REQUIRED WORK -
Lines with the word "that": copy all of them from the entries below.

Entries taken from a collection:
>>>

(** The table is the header row, the alignment row and [rows - 1] data
    rows, each followed by a newline. *)
Lemma generate_lines (rows cols alignment : arg) :
  generateMarkdownTable rows cols alignment
  = concat (map (fun l => l ++ [nl])
      (rowOf [space] (Z.to_nat (normalizeCount cols))
       :: rowOf (space :: alignCharOf alignment ++ [space])
                (Z.to_nat (normalizeCount cols))
       :: repeat (rowOf [space] (Z.to_nat (normalizeCount cols)))
                 (Z.to_nat (normalizeCount rows - 1)))).
Proof.
  unfold generateMarkdownTable.
  set (c := normalizeCount cols). set (r := normalizeCount rows).
  set (ac := alignCharOf alignment).
  rewrite (forLoop_ext 1 r _ (fun t => t ++ (rowOf [space] (Z.to_nat c) ++ [nl]))).
  2:{ intros t. rewrite forLoop_append. unfold rowOf.
      rewrite Z.sub_0_r, <- !app_assoc. reflexivity. }
  rewrite !forLoop_append, Z.sub_0_r.
  simpl concat. simpl map. unfold rowOf.
  rewrite <- !app_assoc. simpl.
  do 2 f_equal.
  replace (lit " " ++ ac ++ lit " |") with ((space :: ac ++ [space]) ++ [pipe])
    by (simpl; now rewrite <- app_assoc).
  f_equal. f_equal. f_equal. f_equal.
  induction (Z.to_nat (r - 1)) as [|n IH]; simpl; [reflexivity|].
  rewrite <- IH. rewrite <- !app_assoc. reflexivity.
Qed.

Lemma split_rowOf_tail (seg : str) (cols : nat) :
  ~ In pipe seg ->
  split pipe (concat (repeat (seg ++ [pipe]) cols)) = repeat seg cols ++ [[]].
Proof.
  intros H. induction cols as [|n IH]; simpl; [reflexivity|].
  rewrite <- app_assoc. simpl. rewrite split_app by assumption. now rewrite IH.
Qed.

Lemma segments_rowOf (seg : str) (cols : nat) :
  ~ In pipe seg -> segments (rowOf seg cols) = repeat seg cols.
Proof.
  intros H. unfold segments, rowOf.
  change (split pipe (pipe :: concat (repeat (seg ++ [pipe]) cols)))
    with ([] :: split pipe (concat (repeat (seg ++ [pipe]) cols))).
  rewrite split_rowOf_tail by assumption. simpl tl. apply removelast_last.
Qed.

Lemma rowOf_no_nl (seg : str) (cols : nat) :
  ~ In nl seg -> ~ In nl (rowOf seg cols).
Proof.
  intros H [E|Hin]; [discriminate|].
  apply in_concat in Hin. destruct Hin as (w & Hw & Hc).
  apply repeat_spec in Hw. subst w.
  apply in_app_iff in Hc. simpl in Hc.
  destruct Hc as [Hc|Hc]; [tauto | destruct Hc as [E|E]; [discriminate | exact E]].
Qed.

Lemma alignCharOf_cases (alignment : arg) :
  alignCharOf alignment = lit ":---" \/ alignCharOf alignment = lit "---:" \/
  alignCharOf alignment = lit ":---:".
Proof.
  unfold alignCharOf.
  destruct (str_eqb _ (lit "left")); [now left|].
  destruct (str_eqb _ (lit "right")); [right; now left | right; now right].
Qed.

Lemma markerSegment_clean (alignment : arg) :
  ~ In pipe (space :: alignCharOf alignment ++ [space]) /\
  ~ In nl (space :: alignCharOf alignment ++ [space]).
Proof.
  destruct (alignCharOf_cases alignment) as [ -> | [ -> | -> ] ];
    split; simpl; intuition discriminate.
Qed.

Lemma lines_end_with_nl (ls : list str) :
  ls <> [] -> exists s, concat (map (fun l => l ++ [nl]) ls) = s ++ [nl].
Proof.
  induction ls as [|x ls IH]; [congruence|]. intros _.
  destruct ls as [|y ls].
  - exists x. simpl. now rewrite app_nil_r.
  - destruct IH as (s & Hs); [discriminate|].
    exists ((x ++ [nl]) ++ s).
    change (concat (map (fun l => l ++ [nl]) (x :: y :: ls)))
      with ((x ++ [nl]) ++ concat (map (fun l => l ++ [nl]) (y :: ls))).
    rewrite Hs. now rewrite app_assoc.
Qed.

Lemma normalizeCount_positive (a : arg) (z : Z) :
  parseIntArg a = Some z -> (1 <= z)%Z -> normalizeCount a = z.
Proof.
  intros H Hz. unfold normalizeCount. rewrite H.
  destruct z; simpl; lia.
Qed.

Lemma digit_not_white (c : char) : (48 <= c <= 57)%N -> isWhiteSpace c = false.
Proof.
  intros H. unfold isWhiteSpace.
  repeat match goal with
         | |- context [N.eqb c ?k] => destruct (N.eqb_spec c k); [lia|]
         end.
  destruct (N.leb_spec 8192 c); [lia|]. reflexivity.
Qed.

Lemma digitValue_decimal (c : char) :
  (48 <= c <= 57)%N -> digitValue c = Some (Z.of_N c - 48)%Z.
Proof.
  intros H. unfold digitValue.
  destruct (N.leb_spec 48 c); [|lia]. destruct (N.leb_spec c 57); [|lia].
  reflexivity.
Qed.

Lemma digits_decimal (s : str) :
  Forall (fun c => (48 <= c <= 57)%N) s ->
  forall a, digits 10 s (Some a)
            = Some (fold_left (fun a c => (a * 10 + (Z.of_N c - 48))%Z) s a).
Proof.
  induction 1 as [|c s Hc _ IH]; intros a; simpl; [reflexivity|].
  rewrite (digitValue_decimal c Hc).
  destruct (Z.ltb_spec (Z.of_N c - 48) 10); [|lia]. apply IH.
Qed.

Lemma digits_decimal_start (s : str) :
  isDecimal s -> digits 10 s None = Some (decimalValue s).
Proof.
  intros [Hne HF]. destruct s as [|c s]; [congruence|].
  inversion HF as [|? ? Hc HF']; subst. simpl.
  rewrite (digitValue_decimal c Hc).
  destruct (Z.ltb_spec (Z.of_N c - 48) 10); [|lia].
  rewrite (digits_decimal s HF'). reflexivity.
Qed.

Lemma hex_prefix_absent (s : str) :
  Forall (fun c => (48 <= c <= 57)%N) s ->
  match s with
  | c0 :: x :: r =>
      if ((c0 =? 48) && ((x =? 120) || (x =? 88)))%N then (16%Z, r) else (10%Z, s)
  | _ => (10%Z, s)
  end = (10%Z, s).
Proof.
  intros HF. destruct s as [|c0 [|x r]]; try reflexivity.
  inversion HF as [|? ? _ HF']; subst. inversion HF' as [|? ? Hx _]; subst.
  destruct (N.eqb_spec x 120); [lia|]. destruct (N.eqb_spec x 88); [lia|].
  now rewrite andb_false_r.
Qed.

(** [parseInt] reads a decimal numeral as the number it denotes. *)
Lemma parseInt_decimal (s : str) :
  isDecimal s -> parseInt s = Some (decimalValue s).
Proof.
  intros Hd. pose proof Hd as [Hne HF].
  destruct s as [|c s']; [congruence|].
  assert (Hc : (48 <= c <= 57)%N) by (inversion HF; assumption).
  unfold parseInt. simpl trimStart. rewrite (digit_not_white c Hc).
  destruct (N.eqb_spec c 45); [lia|]. destruct (N.eqb_spec c 43); [lia|].
  rewrite (hex_prefix_absent _ HF), (digits_decimal_start _ Hd).
  simpl. f_equal. destruct (decimalValue (c :: s')); reflexivity.
Qed.
(** * Four-bar workspace envelope: the animation front end (static/plot.js)

    A shallow embedding of [runAnimation]: the bounds computation, the
    frame-building loop, the initial [Plotly.newPlot] call and the
    self-restarting [animateLoop], followed by the properties the
    specification states about them.

    Numbers.  A JavaScript number is an IEEE-754 binary64 value.  The
    code is written once, over an interface [JsNumber] that lists the
    operations plot.js uses, and run at two instances:
    - [xnum]: exact rationals extended with the two infinities and NaN.
      Rounding is idealised away; the special values behave as in IEEE
      arithmetic.  The order-theoretic facts are proved here.
    - [float]: the kernel's binary64 numbers, used to evaluate the code
      on concrete inputs bit for bit.

    Limits.  What is proved at [xnum] is proved of exact arithmetic.
    Rounding and overflow of binary64 (a sum [xmin + xmax] beyond the
    largest double, a margin lost between two adjacent doubles) are not
    covered by those theorems. *)

From Stdlib Require Import List String Bool PeanoNat Lia.
From Stdlib Require Import QArith Qminmax Lqa.
From Stdlib Require Import Floats.

#[local] Set Warnings "-inexact-float".
Import ListNotations.

Set Implicit Arguments.

(* ------------------------------------------------------------------ *)
(** ** Exceptions *)

(** The only exception the modelled code can raise by itself: reading a
    property of [undefined] ([data.B[i][0]] past the end of [data.B],
    [frames[0].data] on an empty array). *)
Inductive error : Type :=
| TypeError.

Inductive result (T : Type) : Type :=
| Ok (v : T)
| Throw (e : error).

Arguments Ok {T} v.
Arguments Throw {T} e.

Definition bind {T U : Type} (r : result T) (k : T -> result U) : result U :=
  match r with
  | Ok v => k v
  | Throw e => Throw e
  end.

Notation "x <- r ;; k" := (bind r (fun x => k))
  (at level 61, r at next level, right associativity).

(** [arr[i].prop]: [arr[i]] is [undefined] past the end, and reading a
    property of [undefined] throws. *)
Definition at_index {T : Type} (arr : list T) (i : nat) : result T :=
  match nth_error arr i with
  | Some v => Ok v
  | None => Throw TypeError
  end.

(* ------------------------------------------------------------------ *)
(** ** Numbers *)

(** What plot.js asks of its numbers: the literals [0.2], [0.5], [0.6],
    [+], [-], [*], and the two-argument steps of [Math.min]/[Math.max]
    together with their values on no argument at all. *)
Class JsNumber (num : Type) : Type := {
  lit_0_2 : num;
  lit_0_5 : num;
  lit_0_6 : num;
  pos_infinity : num;
  neg_infinity : num;
  nadd : num -> num -> num;
  nsub : num -> num -> num;
  nmul : num -> num -> num;
  (** [min_step lowest v]: one iteration of [Math.min] *)
  min_step : num -> num -> num;
  (** [max_step highest v]: one iteration of [Math.max] *)
  max_step : num -> num -> num
}.

(** [Math.min(...xs)]: start from [+Infinity], fold over the arguments. *)
Definition Math_min {num : Type} {JN : JsNumber num} (xs : list num) : num :=
  fold_left min_step xs pos_infinity.

(** [Math.max(...xs)]: start from [-Infinity]. *)
Definition Math_max {num : Type} {JN : JsNumber num} (xs : list num) : num :=
  fold_left max_step xs neg_infinity.

(** Rationals with infinities and NaN. *)
Inductive xnum : Type :=
| Fin (q : Q)
| PInf
| NInf
| NaN.

Definition xadd (a b : xnum) : xnum :=
  match a, b with
  | NaN, _ | _, NaN => NaN
  | Fin p, Fin q => Fin (p + q)
  | PInf, NInf | NInf, PInf => NaN
  | PInf, _ | _, PInf => PInf
  | NInf, _ | _, NInf => NInf
  end.

Definition xsub (a b : xnum) : xnum :=
  match a, b with
  | NaN, _ | _, NaN => NaN
  | Fin p, Fin q => Fin (p - q)
  | PInf, PInf | NInf, NInf => NaN
  | PInf, _ | _, NInf => PInf
  | NInf, _ | _, PInf => NInf
  end.

(** An infinity times a finite factor: the sign decides, zero gives NaN. *)
Definition scale_inf (positive : bool) (q : Q) : xnum :=
  match Qcompare q 0 with
  | Gt => if positive then PInf else NInf
  | Lt => if positive then NInf else PInf
  | Eq => NaN
  end.

Definition xmul (a b : xnum) : xnum :=
  match a, b with
  | NaN, _ | _, NaN => NaN
  | Fin p, Fin q => Fin (p * q)
  | PInf, Fin q | Fin q, PInf => scale_inf true q
  | NInf, Fin q | Fin q, NInf => scale_inf false q
  | PInf, PInf | NInf, NInf => PInf
  | PInf, NInf | NInf, PInf => NInf
  end.

(** [a < b] as JavaScript decides it ([false] when NaN is involved). *)
Definition xltb (a b : xnum) : bool :=
  match a, b with
  | NaN, _ | _, NaN => false
  | Fin p, Fin q => negb (Qle_bool q p)
  | NInf, NInf | PInf, PInf => false
  | NInf, _ | _, PInf => true
  | PInf, _ | _, NInf => false
  end.
Definition is_digit (c : ascii) : bool :=
  let n := N_of_ascii c in (48 <=? n)%N && (n <=? 57)%N.

(** C's [isascii(c) && isspace(c)]. *)
Definition c_isspace (c : ascii) : bool :=
  let n := N_of_ascii c in ((9 <=? n)%N && (n <=? 13)%N) || (n =? 32)%N.

(** The value of [c] as a digit of [base] (8, 10 or 16), if it is one. *)
Definition digit_val (base : Z) (c : ascii) : option Z :=
  let n := Z.of_N (N_of_ascii c) in
  if (48 <=? n) && (n <=? 57) then
    if n - 48 <? base then Some (n - 48) else None
  else if (base =? 16) && (97 <=? n) && (n <=? 102) then Some (n - 87)
  else if (base =? 16) && (65 <=? n) && (n <=? 70) then Some (n - 55)
  else None.

(** The longest run of digits of [base] at the head of [s], read as a
    number on top of [acc], and what follows it. *)
Fixpoint digits (base acc : Z) (s : string) : Z * string :=
  match s with
  | EmptyString => (acc, EmptyString)
  | String c s' =>
      match digit_val base c with
      | Some d => digits base (acc * base + d) s'
      | None => (acc, s)
      end
  end.

Definition is_x (c : ascii) : bool := Ascii.eqb c "x" || Ascii.eqb c "X".

(** [strtoul(cp, &endp, 0)] on text that starts with a digit: the value
    (unbounded here; the caller rejects what does not fit) and [endp].
    A [0x] that no hexadecimal digit follows is the number 0 followed by
    an [x]. *)
Definition strtoul0 (s : string) : Z * string :=
  match s with
  | String z rest =>
      if Ascii.eqb z "0" then
        match rest with
        | String x (String h t) =>
            if is_x x && bool_decide (is_Some (digit_val 16 h))
            then digits 16 0 (String h t)
            else digits 8 0 rest
        | _ => digits 8 0 rest
        end
      else digits 10 0 s
  | EmptyString => (0, EmptyString)
  end.

(** The largest last number when [pp] numbers were stored before it. *)
Definition max_last (pp : nat) : Z :=
  match pp with
  | 0%nat => 4294967295
  | 1%nat => 16777215
  | 2%nat => 65535
  | _ => 255
  end.

(** The loop of [inet_aton]; [room] is how many more numbers the four
    byte buffer takes before the last one, so [pp = 3 - room]. *)
Fixpoint aton_loop (room : nat) (s : string) : bool :=
  match s with
  | EmptyString => false
  | String c _ =>
      if negb (is_digit c) then false
      else
        let '(val, rest) := strtoul0 s in
        if 4294967295 <? val then false
        else
          match rest with
          | String d rest' =>
              if Ascii.eqb d "." then
                match room with
                | O => false
                | S room' => if 255 <? val then false else aton_loop room' rest'
                end
              else c_isspace d && (val <=? max_last (3 - room))
          | EmptyString => val <=? max_last (3 - room)
          end
  end.

(** [socket.inet_aton(s)] returns rather than raises: the text has no NUL
    character (Python refuses to pass one to C) and the C function
    accepts it. *)
Definition inet_aton (s : string) : bool :=
  negb (Py.contains zero s) && aton_loop 3 s.

End Inet.

(** ** Settings, as the module reads them when it is loaded *)

Record Settings := {
  FAILURE_LIMIT : Z;
  LOCK_OUT_AT_FAILURE : bool;
  USE_USER_AGENT : bool;
  USERNAME_FORM_FIELD : string;
  PASSWORD_FORM_FIELD : string;
  BEHIND_REVERSE_PROXY : bool;
  BEHIND_REVERSE_PROXY_WITH_DIRECT_ACCESS : bool;
  REVERSE_PROXY_HEADER : string;
  AXES_LOCK_OUT_BY_COMBINATION_USER_AND_IP : bool;
  (** a [timedelta], in microseconds; [None] when the setting is absent *)
  COOLOFF_TIME : option Z;
  LOCKOUT_TEMPLATE : option string;
  AXES_LOCKOUT_URL : option string;
  ONLY_WHITELIST : bool;
  IP_WHITELIST : option (list string);
  IP_BLACKLIST : option (list string);
  (** [hasattr(settings, 'AUTH_PROFILE_MODULE')] *)
  AUTH_PROFILE_MODULE : bool;
}.
(** * Relational operations of tfjs-core: [src/ops/compare.ts]

    A shallow embedding of the class [CompareOps] (six elementwise
    relations, each with a broadcasting and a strict entry point) together
    with the collaborators it imports: [convertToTensor], [assertTypesMatch],
    [assertShapesMatch], [assertAndGetBroadcastShape] and
    [ENV.engine.runKernel].  The collaborators live in other files of the
    library; they are modelled here from their written contracts. *)

From stdpp Require Import gmap strings list pretty.
From Stdlib Require Import ZArith Lia.

Local Open Scope string_scope.
Local Open Scope list_scope.
Local Open Scope Z_scope.

(** ** Data model *)

(** Modelled from the spec: the element type tags of a tensor ([DataType]
    of [types.ts], which lies outside the file verified here). *)
Inductive DataType := float32 | int32 | bool_.

#[global] Instance DataType_eq_dec : EqDecision DataType.
Proof. solve_decision. Defined.

(** A shape is [number[]]: the extent along each axis, most significant
    axis first. *)
Abbreviation Shape := (list Z).

(** Modelled from the spec: what a tensor holds besides its identity (the
    class [Tensor] of [tensor.ts] lies outside the file verified here): a
    shape, an element type tag and the data.  The payload is kept flat in
    row-major order, with integers for numbers; a boolean tensor stores 0
    and 1. *)
Record TensorInfo := mkInfo {
  shape : Shape;
  dtype : DataType;
  values : list Z
}.

(** Modelled from the spec: a [Tensor] object, an identity handed out by
    the engine together with its immutable contents. *)
Record Tensor := mkTensor {
  id : positive;
  info : TensorInfo
}.

(** [$a.shape] and [$a.dtype]. *)
Definition t_shape (t : Tensor) : Shape := shape (info t).
Definition t_dtype (t : Tensor) : DataType := dtype (info t).

(** ** Errors *)

(** Modelled from the spec: the error kinds of this layer (the collaborators
    that throw lie outside the file verified here).  [BackendFailure] is a
    failure of the kernel itself, passed on unchanged. *)
Inductive Error :=
| InvalidOperandError (role operationName : string)
| TypeMismatchError (first second : DataType)
| ShapeMismatchError (message : string)
| BackendFailure (payload : string).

<<<

SOLUTION -
    code is written once, over an interface [JsNumber] that lists the
(** [strtoul(cp, &endp, 0)] on text that starts with a digit: the value
    A [0x] that no hexadecimal digit follows is the number 0 followed by
    that throw lie outside the file verified here).  [BackendFailure] is a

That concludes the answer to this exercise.